What you return must be the lines of the data that hold the word "strictEq".

**Source data**
........
Lemma prometedores_columnas l dfp :
  prometedores_de ordenar_por_magnitud_desc (pd_DataFrame l) = inr dfp ->
  columns dfp = seis_columnas.
Proof.
  destruct l as [|f l]; [discriminate|].
  unfold prometedores_de, df_getitem, df_sort_values_desc, df_mask.
  cbn [pd_DataFrame tiene_columna columns filas].
  change (existsb (String.eqb "Prometedor")
            ["ID"; "Coord_X"; "Coord_Y"; "Magnitud_Cambio"; "Prometedor"; "Firma"]%string)
    with true.
  change (existsb (String.eqb "Magnitud_Cambio")
            ["ID"; "Coord_X"; "Coord_Y"; "Magnitud_Cambio"; "Prometedor"; "Firma"]%string)
    with true.
  cbn iota. now intros [= <-].
Qed.

Lemma analizador_de_analizador paths : Forall de_analizador (analizador paths).
Proof.
  apply Forall_forall. intros r Hr.
  apply In_nth_error in Hr as [k Hk].
  destruct (error r) as [msg|] eqn:Ee.
  - left. apply nth_error_analizador in Hk as (p0 & ref & pk & _ & _ & _ & ->).
    rewrite iteracion_calculo in Ee |- *.
    destruct (calculo _ _ _ _ _ _ _ _ _) as [e|[[d dft] dfp]]; [|discriminate].
    cbn [error]. eauto.
  - right. destruct (exito_inv _ _ _ _ _ _ _ _ Hk Ee) as (d & dfp & Hd & _ & Hp & Hl).
    unfold de_analizador. split; [exact Ee|]. split; [eauto|].
    rewrite Hl. exact (prometedores_columnas _ Hp).
Qed.

Lemma lupas_de_comparacion_ok (entrada : nat * ComparisonResult) (w : Mundo) :
  de_analizador (snd entrada) ->
  lupas_de_comparacion entrada w =
  (inr (map fst (lupas_de entrada)), guardar_todo (lupas_de entrada) w).
Proof.
  destruct entrada as [idx r]. cbn [snd].
  intros [(pk & e & He)|(He & (d & Hd) & Hc)];
    unfold lupas_de_comparacion, lupas_de; cbn [fst snd]; rewrite He.
  - reflexivity.
  - cbn [es_verdadero]. rewrite Hd.
    destruct (df_empty (lista_prometedores r)) eqn:Eemp.
    + unfold df_empty in Eemp. rewrite Hc in Eemp. cbn in Eemp.
      rewrite orb_false_r in Eemp. apply Nat.eqb_eq in Eemp.
      apply length_zero_iff_nil in Eemp. rewrite Eemp. reflexivity.
    + assert (Hstep : forall row w', In row (filas (lista_prometedores r)) -> True ->
                exists b,
                  lupa_de_fila idx (nombre_base (reference_file r))
                    (nombre_base (comparison_file r)) (Some d)
                    (lista_prometedores r) row w' =
                  (inr b, guardar_todo [figura_lupa idx r d row] w') /\
                  b = nombre_lupa idx r row).
      { intros row w' _ _. exists (nombre_lupa idx r row).
        split; [|reflexivity].
        apply lupa_de_fila_ok; apply tiene_columna_seis; cbn; auto. }
      destruct (recorrer_guardar (fun _ => True) _ _ _ _ Hstep
                  (fun _ _ _ => I) w I) as (bs & Hbs & Rbs).
      rewrite Hbs. apply Forall2_eq_map in Rbs. subst bs.
      rewrite map_map, flat_map_singleton. reflexivity.
Qed.

Lemma generate_picaser_lupas_ok (paths : list string) (w : Mundo) :
  let figs := flat_map lupas_de (enumerate (analizador paths)) in
  generate_picaser_lupas (analizador paths) w =
  (inr (map fst figs), guardar_todo figs w).
Proof.
  intros figs.
  assert (Hstep : forall e w', In e (enumerate (analizador paths)) -> True ->
            exists b,
              lupas_de_comparacion e w' = (inr b, guardar_todo (lupas_de e) w') /\
              b = map fst (lupas_de e)).
  { intros [idx r] w' Hin _. eexists. split; [|reflexivity].
    apply lupas_de_comparacion_ok. cbn [snd].
    apply In_enumerate, nth_error_In in Hin.
    exact (proj1 (Forall_forall _ _) (analizador_de_analizador paths) r Hin). }
  destruct (recorrer_guardar (fun _ => True) _ _ _ _ Hstep
              (fun _ _ _ => I) w I) as (bs & Hbs & Rbs).
  unfold generate_picaser_lupas, ebind. rewrite Hbs.
  apply Forall2_eq_map in Rbs. subst bs figs.
  now rewrite map_flat_map_concat.
Qed.
(** * Port forwarding for Kubernetes resources

    A shallow embedding of [core/src/plugins/kubernetes/port-forward.ts]:

    - [Resolver]: [getForwardablePorts], the pure function deriving the
      forwardable ports of a list of Kubernetes resources;
    - [Forward]: the registry of port forwards, [getPortForward] with its
      registration lock and the event handlers of the spawned [kubectl]
      process, [killPortForward] and the cleanup function.

    JavaScript numbers that hold ports and exit codes are integers ([Z]),
    objects used as dictionaries with string keys are finite maps or, where
    the enumeration order is observable, association lists in insertion
    order.  A [TypeError] raised by a property access on [undefined] is the
    result [None]. *)

From Stdlib Require Import ZArith List String Ascii Bool Lia DecimalString.
From Stdlib Require DecimalPos DecimalZ.
From stdpp Require Import gmap strings list.
Import ListNotations.

Local Open Scope Z_scope.
Local Open Scope string_scope.

(** ** Forwardable ports *)

Module Resolver.

(** [IntOrString]: the target port of a Service port is a number or the name
    of a container port. *)
Inductive IntOrString :=
| IntVal (n : Z)
| StrVal (s : string).

Record V1ServicePort := {
  sp_name : option string;
  sp_port : Z;
  sp_targetPort : option IntOrString
}.

Record V1ContainerPort := {
  cp_name : option string;
  containerPort : Z
}.

Record V1Container := { c_ports : option (list V1ContainerPort) }.

Record V1PodSpec := { containers : list V1Container }.

Record V1ObjectMeta := { labels : option (gmap string string) }.

Record V1PodTemplateSpec := {
  pt_metadata : option V1ObjectMeta;
  pt_spec : option V1PodSpec
}.

(** The [spec] of a resource is an untyped object: the fields that the
    resolver reads after casting to [V1Service] and [V1Deployment]. *)
Record ResourceSpec := {
  ports : option (list V1ServicePort);
  selector : option (gmap string string);
  template : option V1PodTemplateSpec
}.

(** [KubernetesResource]: [apiVersion], [kind] and [metadata.name] are
    required by the type, [spec] is not. *)
Record KubernetesResource := {
  apiVersion : string;
  kind : string;
  name : string;
  spec : option ResourceSpec
}.

Record ForwardablePort := {
  fp_name : option string;
  protocol : string;
  targetName : string;
  targetPort : Z
}.

(** JavaScript truthiness of a value read from [servicePort.targetPort]. *)
Definition truthy (v : option IntOrString) : bool :=
  match v with
  | None => false
  | Some (IntVal n) => negb (n =? 0)%Z
  | Some (StrVal s) => negb (s =? "")%string
  end.

(** [v === n] for a number [n]. *)
Definition strictEq (v : option IntOrString) (n : Z) : bool :=
  match v with
  | Some (IntVal m) => (m =? n)%Z
  | _ => false
  end.

Section WithUtil.

(** [isBuiltIn] and [matchSelector] are imported from [./util]. *)
Variable isBuiltIn : KubernetesResource -> bool.
Variable matchSelector : gmap string string -> gmap string string -> bool.

Definition isServiceb (r : KubernetesResource) : bool :=
  isBuiltIn r && (kind r =? "Service")%string.

Definition isWorkloadb (r : KubernetesResource) : bool :=
  (isBuiltIn r && (kind r =? "Deployment")%string) || (kind r =? "DaemonSet")%string.

Definition serviceEntry (service : KubernetesResource) (portSpec : V1ServicePort)
  : ForwardablePort :=
  {| fp_name := sp_name portSpec;
     protocol := "TCP";
     targetName := "Service/" +:+ name service;
     targetPort := sp_port portSpec |}.

Definition workloadEntry (workload : KubernetesResource) (portSpec : V1ContainerPort)
  : ForwardablePort :=
  {| fp_name := cp_name portSpec;
     protocol := "TCP";
     targetName := kind workload +:+ "/" +:+ name workload;
     targetPort := containerPort portSpec |}.

(** [for (const portSpec of service.spec!.ports || [])]: the access throws
    when the service has no [spec]. *)
Definition servicePorts (service : KubernetesResource) : option (list ForwardablePort) :=
  s ← spec service;
  Some (map (serviceEntry service) (default [] (ports s))).

(** The inner loop of [matchesService]. *)
Fixpoint anyTargetPort (servicePorts : list V1ServicePort) (portSpec : V1ContainerPort)
  : bool :=
  match servicePorts with
  | [] => false
  | servicePort :: rest =>
      let serviceTargetPort := sp_targetPort servicePort in
      if truthy serviceTargetPort && strictEq serviceTargetPort (containerPort portSpec)
      then true
      else anyTargetPort rest portSpec
  end.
........
**Written answer**
Definition strictEq (v : option IntOrString) (n : Z) : bool :=
      if truthy serviceTargetPort && strictEq serviceTargetPort (containerPort portSpec)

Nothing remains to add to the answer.